All of this has an impact on the real world by fundamentally
changing the rules – not simply creating a small improvement, but
a radical shift from the traditional. Innovation is hugely beneficial
in the results that it delivers (in our case, raising the standard of
patient care) but, by definition, it also asks for significant change.
Those seeking to use innovation as a business tool should therefore
be aware of the additional costs as well as the significant benefits.

Looking ahead

It is estimated that approximately 160 million such examinations are performed annually in the company’s existing markets – in the US, Canada, Germany and the UK. At the time of writing, Optos was in the process of commercialising its latest device – the P200MA. This is a complete redesign of the P200 device, incorporating changes to deliver even more imaged area of the retina, higher resolution, and crucially angiographic capability. Device trials performed in the US in 2006 might indicate that an ultrawide field angiographic retinal image, enables retinal surgeons to improve their treatment plans for patients with diabetic retinopathy and achieve better outcomes, reducing the need for lengthy, uncomfortable eye examinations and saving patients sight as a result.

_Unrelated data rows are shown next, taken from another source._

Definition with_addrs (ra ta : list Z) (f : rx_frame) : rx_frame :=
  let a := attrib f in
  mk_rx_frame (rx_id f) (keytrack f)
    (mk_rx_attrib (rx_hdrlen a) (rx_iv_len a) (rx_icv_len a) (rx_encrypt a) (rx_privacy a) (rx_bdecrypted a) (rx_seq_num a) (rx_frag_num a)
      (rx_mfrag a) (rx_qos a) (rx_priority a) (rx_key_index a) ra ta) (rx_len f) (rx_data f) (rx_tail f) (rx_buf f).
Definition with_qos (priority hdrlen : Z) (f : rx_frame) : rx_frame :=
  let a := attrib f in
  mk_rx_frame (rx_id f) (keytrack f)
    (mk_rx_attrib hdrlen (rx_iv_len a) (rx_icv_len a) (rx_encrypt a) (rx_privacy a) (rx_bdecrypted a) (rx_seq_num a) (rx_frag_num a)
      (rx_mfrag a) (rx_qos a) priority (rx_key_index a) (rx_ra a) (rx_ta a)) (rx_len f) (rx_data f) (rx_tail f) (rx_buf f).
Definition with_cipher (encrypt iv_len icv_len : Z) (f : rx_frame) : rx_frame :=
  let a := attrib f in
  mk_rx_frame (rx_id f) (keytrack f)
    (mk_rx_attrib (rx_hdrlen a) iv_len icv_len encrypt (rx_privacy a) (rx_bdecrypted a) (rx_seq_num a) (rx_frag_num a)
      (rx_mfrag a) (rx_qos a) (rx_priority a) (rx_key_index a) (rx_ra a) (rx_ta a)) (rx_len f) (rx_data f) (rx_tail f) (rx_buf f).
Definition with_key_index (key_index : Z) (f : rx_frame) : rx_frame :=
  let a := attrib f in
  mk_rx_frame (rx_id f) (keytrack f)
    (mk_rx_attrib (rx_hdrlen a) (rx_iv_len a) (rx_icv_len a) (rx_encrypt a) (rx_privacy a) (rx_bdecrypted a) (rx_seq_num a) (rx_frag_num a)
      (rx_mfrag a) (rx_qos a) (rx_priority a) key_index (rx_ra a) (rx_ta a)) (rx_len f) (rx_data f) (rx_tail f) (rx_buf f).
Definition with_bdecrypted (f : rx_frame) : rx_frame :=
  let a := attrib f in
  mk_rx_frame (rx_id f) (keytrack f)
    (mk_rx_attrib (rx_hdrlen a) (rx_iv_len a) (rx_icv_len a) (rx_encrypt a) (rx_privacy a) true (rx_seq_num a) (rx_frag_num a)
      (rx_mfrag a) (rx_qos a) (rx_priority a) (rx_key_index a) (rx_ra a) (rx_ta a)) (rx_len f) (rx_data f) (rx_tail f) (rx_buf f).

Definition get_le16 (buf : list Z) (i : Z) : res Z := bs ← load i 2 buf; Ok (tbl bs 0 .| (tbl bs 1 .<< 8)).

Definition WLAN_HDR_A3_LEN : Z := 24.
Definition WLAN_HDR_A3_QOS_LEN : Z := 26.
Definition LLC_HEADER_SIZE : Z := 6.
(** The scan of an image of one cell with step 1: the window at (0, 0) is
    the only one that reaches the cell. *)
Lemma scan_windows_single_cell (b i patch_size : Z) :
  0 < patch_size ->
  scan_windows [[b]] 1 patch_size i
  = Ok (if b =? 0 then [] else [PatchRow 0 0 i 1]).
Proof.
  intros Hps. unfold scan_windows.
  destruct (py_range_unit (1024 - 64) ltac:(lia)) as (tail & -> & Htail).
  rewrite !bind_Ok. f_equal. rewrite list_bind_cons.
  rewrite (bind_nil_all _ tail).
  2: { intros x Hx%Htail. apply bind_nil_all.
       intros y _. unfold slice2. rewrite py_slice_past by (cbn; lia). done. }
  rewrite list_bind_cons. rewrite (bind_nil_all _ tail).
  2: { intros y Hy%Htail. unfold slice2. rewrite py_slice_all by (cbn; lia).
       cbn [fmap list_fmap]. rewrite py_slice_past by (cbn; lia). done. }
  rewrite !app_nil_r. unfold slice2. rewrite py_slice_all by (cbn; lia).
  cbn [fmap list_fmap]. rewrite py_slice_all by (cbn; lia).
  unfold matrix_any, count_nonzero. cbn [existsb concat app].
  destruct (Z.eqb_spec b 0) as [->|Hb]; [done|]. cbn [negb orb].
  rewrite filter_cons, decide_True by done. done.
Qed.

Lemma one_pixel_fragmentation_same (o p : Z) :
  0 < o -> one_pixel_fragmentation o p o = Ok [[p]].
Proof.
  intros Ho. pose proof (one_pixel_fragmentation_cast o p 0 Ho) as H.
  change (2 ^ Z.of_nat 0) with 1 in H. rewrite Z.mul_1_r in H. rewrite H.
  cbn. rewrite Z.mul_1_r, Z.add_0_r. by rewrite cast_dtype_of.
Qed.

Section UnitFacts.
Context {angle vec : Type} `{!Pixelizer angle vec}.

(** One turn of the loop of the generator when the two resolutions are the
    same: the image of coarse pixel [i] is the one cell [h_arr[i]]. *)
Lemma generate_turn_same_nside (ras decs : list angle) (o i patch_size : Z)
    (all_idx : list patch_row) :
  0 < o -> 0 < patch_size ->
  (pix_matr ← one_pixel_fragmentation o i o;
   pic ← draw_dots ras decs o pix_matr;
   rows ← scan_windows pic 1 patch_size i;
   Ok (all_idx ++ rows))
  = (h_arr ← dots_bitmap ras decs o;
     b ← get_at h_arr i;
     Ok (all_idx ++ (if b =? 0 then [] else [PatchRow 0 0 i 1]))).
Proof.
  intros Ho Hps. rewrite one_pixel_fragmentation_same, bind_Ok by done.
  unfold draw_dots. destruct (dots_bitmap ras decs o) as [h_arr|]; [|done].
  rewrite !bind_Ok. unfold flat_arr2matr, take_at. cbn [traverse].
  destruct (get_at h_arr i) as [b|]; [|done]. rewrite !bind_Ok.
  by rewrite scan_windows_single_cell by done.
Qed.
End UnitFacts.


(** ** Facts about what the gather and the bitmaps hold *)

Lemma traverse_Raise {A B} (f : A -> result B) (xs : list A) (e : py_error) :
  traverse f xs = Raise e -> ∃ x, x ∈ xs ∧ f x = Raise e.
Proof.
  induction xs as [|x xs IH]; [done|]. cbn.
  destruct (f x) as [y|e'] eqn:E; cbn.
  - destruct (traverse f xs) as [ys|e'']; cbn; [done|].
    intros [= ->]. destruct IH as (x' & Hx' & Hf); [done|].
    exists x'. split; [by apply list_elem_of_further|done].
  - intros [= ->]. exists x. split; [apply list_elem_of_here|done].
Qed.

Lemma np_index_wraps (n : nat) (v : Z) :
  - Z.of_nat n <= v < Z.of_nat n -> np_index n v = Ok (Z.to_nat (v mod Z.of_nat n)).
Proof.
  intros Hv. unfold np_index.
  destruct (Z.leb_spec 0 v), (Z.ltb_spec v (Z.of_nat n)); cbn [andb]; try lia.
  - by rewrite Z.mod_small by lia.
  - destruct (Z.leb_spec (- Z.of_nat n) v), (Z.ltb_spec v 0); cbn [andb]; try lia.
    f_equal. f_equal. apply (Z.mod_unique_pos _ _ (-1)); lia.
Qed.

Lemma np_index_outside (n : nat) (v : Z) :
  ¬ (- Z.of_nat n <= v < Z.of_nat n) -> np_index n v = Raise IndexError.
Proof.
  intros Hv. unfold np_index.
  destruct (Z.leb_spec 0 v), (Z.ltb_spec v (Z.of_nat n)); cbn [andb]; try lia.
  all: destruct (Z.leb_spec (- Z.of_nat n) v), (Z.ltb_spec v 0); cbn [andb]; try lia; done.
Qed.

Lemma get_at_wraps {A} (a : list A) (v : Z) :
  - Z.of_nat (length a) <= v < Z.of_nat (length a) ->
  ∃ b, get_at a v = Ok b ∧ a !! Z.to_nat (v mod Z.of_nat (length a)) = Some b.
Proof.
  intros Hv. unfold get_at. rewrite np_index_wraps, bind_Ok by done.
  pose proof (Z.mod_pos_bound v (Z.of_nat (length a)) ltac:(lia)).
  destruct (lookup_lt_is_Some_2 a (Z.to_nat (v mod Z.of_nat (length a))) ltac:(lia))
    as [b Hb].
  exists b. by rewrite Hb.
Qed.

Lemma get_at_Raise {A} (a : list A) (v : Z) (e : py_error) :
  get_at a v = Raise e ->
  e = IndexError ∧ ¬ (- Z.of_nat (length a) <= v < Z.of_nat (length a)).
Proof.
  intros H. destruct (decide (- Z.of_nat (length a) <= v < Z.of_nat (length a))) as [Hv|Hv].
  - destruct (get_at_wraps a v Hv) as (b & Hb & _). congruence.
  - unfold get_at in H. rewrite np_index_outside in H by done. cbn in H.
    by injection H as <-.
Qed.

Lemma traverse_np_index_elem (n : nat) (idx : list Z) (ks : list nat) (k : nat) :
  traverse (np_index n) idx = Ok ks ->
  k ∈ ks <-> ∃ q, q ∈ idx ∧ np_index n q = Ok k.
Proof.
  intros E. split.
  - intros [i Hi]%list_elem_of_lookup.
    assert (Hlen := traverse_length _ _ _ E).
    destruct (lookup_lt_is_Some_2 idx i) as [q Hq];
      [rewrite <- Hlen; by eapply lookup_lt_Some|].
    destruct (traverse_lookup _ _ _ _ _ E Hq) as (k' & Hk' & Hn).
    exists q. split; [by eapply list_elem_of_lookup_2|congruence].
  - intros (q & [i Hi]%list_elem_of_lookup & Hn).
    destruct (traverse_lookup _ _ _ _ _ E Hi) as (k' & Hk' & Hn').
    assert (k' = k) as -> by congruence. by eapply list_elem_of_lookup_2.
Qed.

(** After [a[idx] = v] a position reads [v] if an index of [idx] denotes
    it, and what it read before if none does. *)
Lemma put_at_lookup {A} (a a' : list A) (idx : list Z) (v x : A) (k : nat) :
  put_at a idx v = Ok a' ->
  a' !! k = Some x <->
  ((∃ q, q ∈ idx ∧ np_index (length a) q = Ok k) ∧ x = v)
  ∨ (¬ (∃ q, q ∈ idx ∧ np_index (length a) q = Ok k) ∧ a !! k = Some x).
Proof.
  unfold put_at. destruct (traverse _ idx) as [ks|] eqn:E; cbn; [|done].
  intros [= <-]. rewrite foldl_insert_lookup.
  pose proof (traverse_np_index_elem _ _ _ k E) as Hks.
  destruct (decide (k ∈ ks ∧ (k < length a)%nat)) as [[H1 H2]|Hn].
  - apply Hks in H1. split; [intros [= <-]; by left|].
    intros [[_ ->]|[Hno _]]; [done|]. by destruct Hno.
  - assert (Hno : ¬ (∃ q, q ∈ idx ∧ np_index (length a) q = Ok k)).
    { intros Hq. apply Hn. split; [by apply Hks|].
      destruct Hq as (q & _ & Hq). by eapply np_index_lt. }
    split; [by right|]. intros [[Hq _]|[_ ?]]; [by destruct Hno|done].
Qed.

(** Two assignments of the same value commute. *)
Lemma put_at_swap {A} (a a1 a2 : list A) (idx1 idx2 : list Z) (v : A) :
  put_at a idx1 v = Ok a1 -> put_at a1 idx2 v = Ok a2 ->
  ∃ b1, put_at a idx2 v = Ok b1 ∧ put_at b1 idx1 v = Ok a2.
Proof.
  unfold put_at.
  destruct (traverse (np_index (length a)) idx1) as [ks1|] eqn:E1; cbn; [|done].
  intros [= <-]. rewrite foldl_insert_length.
  destruct (traverse (np_index (length a)) idx2) as [ks2|] eqn:E2; cbn; [|done].
  intros [= <-]. eexists. split; [done|].
  rewrite foldl_insert_length, E1. cbn. f_equal.
  apply list_eq. intros k. rewrite !foldl_insert_lookup, !foldl_insert_length.
  repeat case_decide; done.
Qed.

Section BitmapFacts.
Context {angle vec : Type} `{!Pixelizer angle vec}.

(** What one turn of the loop of [draw_circles] assigns does not depend
    on the bitmap. *)
Lemma draw_circle_assigns (nside : Z) (pix_matr : matrix Z) (flag : bool)
    (obj : angle * angle * angle) :
  ∃ P : result (list Z),
    (∀ h_arr, draw_circle nside pix_matr flag h_arr obj = (pix ← P; put_at h_arr pix 1))
    ∧ (∀ pix, P = Ok pix ->
         (flag = false ∨ center_in_patch nside pix_matr obj = true)
         ∧ disc_pixels nside obj = Ok pix
         ∨ (flag = true ∧ center_in_patch nside pix_matr obj = false ∧ pix = [])).
Proof.
  destruct obj as [[ra dec] radius].
  unfold draw_circle, center_in_patch, center_pixel, disc_pixels. cbn [fst snd].
  destruct (galactic ra dec) as [lb|e]; cbn [mbind result_bind].
  2: { exists (Raise e). split; [done|]. by intros pix [=]. }
  destruct flag.
  - destruct (vec2pix nside _) as [cl|e]; cbn [mbind result_bind].
    2: { exists (Raise e). split; [done|]. by intros pix [=]. }
    destruct (matrix_mem cl pix_matr); cbn [negb].
    + exists (query_disc nside (ang2vec lb.1 lb.2) (radians radius)).
      split; [done|]. intros pix Hp. left. split; [by right|done].
    + exists (Ok []). split; [done|]. intros pix [= <-]. by right.
  - exists (query_disc nside (ang2vec lb.1 lb.2) (radians radius)).
    split; [done|]. intros pix Hp. left. split; [by left|done].
Qed.

Lemma draw_circle_swap (nside : Z) (pix_matr : matrix Z) (flag : bool)
    (a b : angle * angle * angle) (h h1 h2 : list Z) :
  draw_circle nside pix_matr flag h a = Ok h1 ->
  draw_circle nside pix_matr flag h1 b = Ok h2 ->
  ∃ g1, draw_circle nside pix_matr flag h b = Ok g1
        ∧ draw_circle nside pix_matr flag g1 a = Ok h2.
Proof.
  destruct (draw_circle_assigns nside pix_matr flag a) as (Pa & Ea & _).
  destruct (draw_circle_assigns nside pix_matr flag b) as (Pb & Eb & _).
  rewrite !Ea, !Eb. destruct Pa as [pa|]; [|done]. destruct Pb as [pb|]; [|done].
  rewrite !bind_Ok. intros H1 H2.
  destruct (put_at_swap _ _ _ _ _ _ H1 H2) as (g1 & Hg1 & Hg2).
  exists g1. split; [done|]. by rewrite Ea, bind_Ok.
Qed.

Alastair Atkinson joined Optos in August 2003 as Global Product Director. From 2000 to 2003, Mr Atkinson was a director at Hewlett Packard Consulting Services, working within multinational companies on improvement programmes. From 1985 to 2000, he worked in the product field at Hewlett Packard, where he was responsible for the engineering and manufacturing of one of Hewlett Packard’s most profitable product portfolios. He is a member of the Institute of Electrical Engineers and is a chartered engineer.